Figure 1

Epigenetic alterations in CM. Epigenetic regulation of gene expression involves the interplay of DNA methylation, histone modifications and miRNAs. A. Transcriptionally inactive genes (crossed red arrow) are characterized by the presence of methylated cytosines within CpG dinucleotides (grey circles), which is carried out and sustained by DNA methyltransferases (DNMT). Transcriptional repression may directly derive from methylated recognition sequence preventing the binding of transcription factors, or may be a consequence of the binding of methyl-CpG-binding proteins (MBP), which recruit chromatin remodelling co-repressor complexes.
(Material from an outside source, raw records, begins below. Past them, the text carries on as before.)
(* ===== verification/RpcMuxFacts.v ===== *)
(** * Facts about the RPC mux server

    Connections as a map from ids to servers, the invariant, and the balance of
    requests and replies per connection. *)

From S2P Require Import Prelude Multiplexer KeyedList OrderedMap RpcTypes RpcServerEndpoint.
From S2P Require Import RpcServerProps RpcServerFacts RpcServicesServer.
From S2P Require Import RpcServicesServerFacts RpcServicesServerProps RpcServicesMuxServer.
From Stdlib Require Import ZArith Lia.
From stdpp Require Import base gmap strings list fin_maps sorting.

Module RpcMuxFacts.
Import Rpc RpcServices RpcServicesFacts RpcMux.

(** ** Connections *)

Definition ids (slots : list ConnectionSlot) : list Z := cs_connection_id <$> slots.

Definition conn (slots : list ConnectionSlot) (id : Z) : option (option RpcServicesServer) :=
  keyed cs_connection_id cs_server slots id.

Definition slot_wf (slot : ConnectionSlot) : Prop :=
  is_Some (cs_endpoint slot)
  /\ exists server, cs_server slot = Some server /\ services_wf server.

Lemma conn_wf slots id server :
  Forall slot_wf slots -> conn slots id = Some server ->
  exists srv, server = Some srv /\ services_wf srv.
Proof.
  intros Hf Hc. unfold conn, keyed in Hc. destruct (list_find _ slots) as [[i slot]|] eqn:Hl;
    [|done]. cbn in Hc. injection Hc as <-. apply list_find_Some in Hl as (Hi & _ & _).
  apply list_elem_of_lookup_2 in Hi. rewrite Forall_forall in Hf.
  by destruct (Hf _ Hi) as [_ (srv & -> & ?)]; eauto.
Qed.

Lemma cleanup_slots_spec slots closed :
  cleanup_slots slots closed
  = (filter (fun slot => cs_disconnected slot = false) slots,
     closed ++ concat (close_slot <$> filter (fun slot => cs_disconnected slot = true) slots)).
Proof.
  revert closed. induction slots as [|slot slots IH]; intros closed;
    [cbn; by rewrite app_nil_r|].
  rewrite !filter_cons. cbn [cleanup_slots]. destruct (cs_disconnected slot); cbn [negb];
    rewrite IH; repeat case_decide; try done. cbn. by rewrite (assoc_L (++)).
Qed.

(** ** The invariant *)

Record mux_wf (capacity : nat) (s : RpcMuxServer) : Prop := mkMuxWf {
  mw_distinct : NoDup (ids (ms_slots s));
  mw_issued : Forall (fun id => (1 <= id < ms_next_connection_id s)%Z) (ids (ms_slots s));
  mw_next : (1 <= ms_next_connection_id s)%Z;
  mw_slots : Forall slot_wf (ms_slots s);
  mw_capacity : length (ms_slots s) <= capacity;
  mw_unused : forall id, (ms_next_connection_id s <= id)%Z -> ms_wires s !! id = None;
}.

Lemma new_mux_wf cap node impl cfg mux delta :
  mux_wf cap (new_rpc_mux_server node impl cfg mux delta).
Proof. by split; try constructor; cbn; try lia; intros; rewrite lookup_empty. Qed.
Transcriptionally active genes (green arrow) contain demethylated CpG dinucleotides (green circles), which prevent the binding of MBP and co-repressor complexes, and are occupied by complexes including transcription factors and co-activators. B. Histones are subjected to a variety of post-translational modifications on their amino terminus (N), including methylation and acetylation, which determine chromatin structure, resulting in the modulation of accessibility of DNA for the transcriptional machinery. The acetylation status of histones is controlled by the balanced action of histone acetyltransferases and histone deacetylases, and acetylated histones have been associated with actively expressed genes. Histone methylation may have both repressive (H3K9, H3K27) or promoting (H3K4) effects on transcription, depending on which residue is modified. C. MiRNAs are small non-coding RNAs that regulate the expression of complementary mRNAs. Once incorporated into the RNA-induced silencing complex, miRNAs recognize their target mRNA through a perfect or nearly perfect sequence complementarity, and direct their endonucleolytic cleavage or inhibit their translation. DICER, RNase III family endoribonuclease, ORF, open reading frame.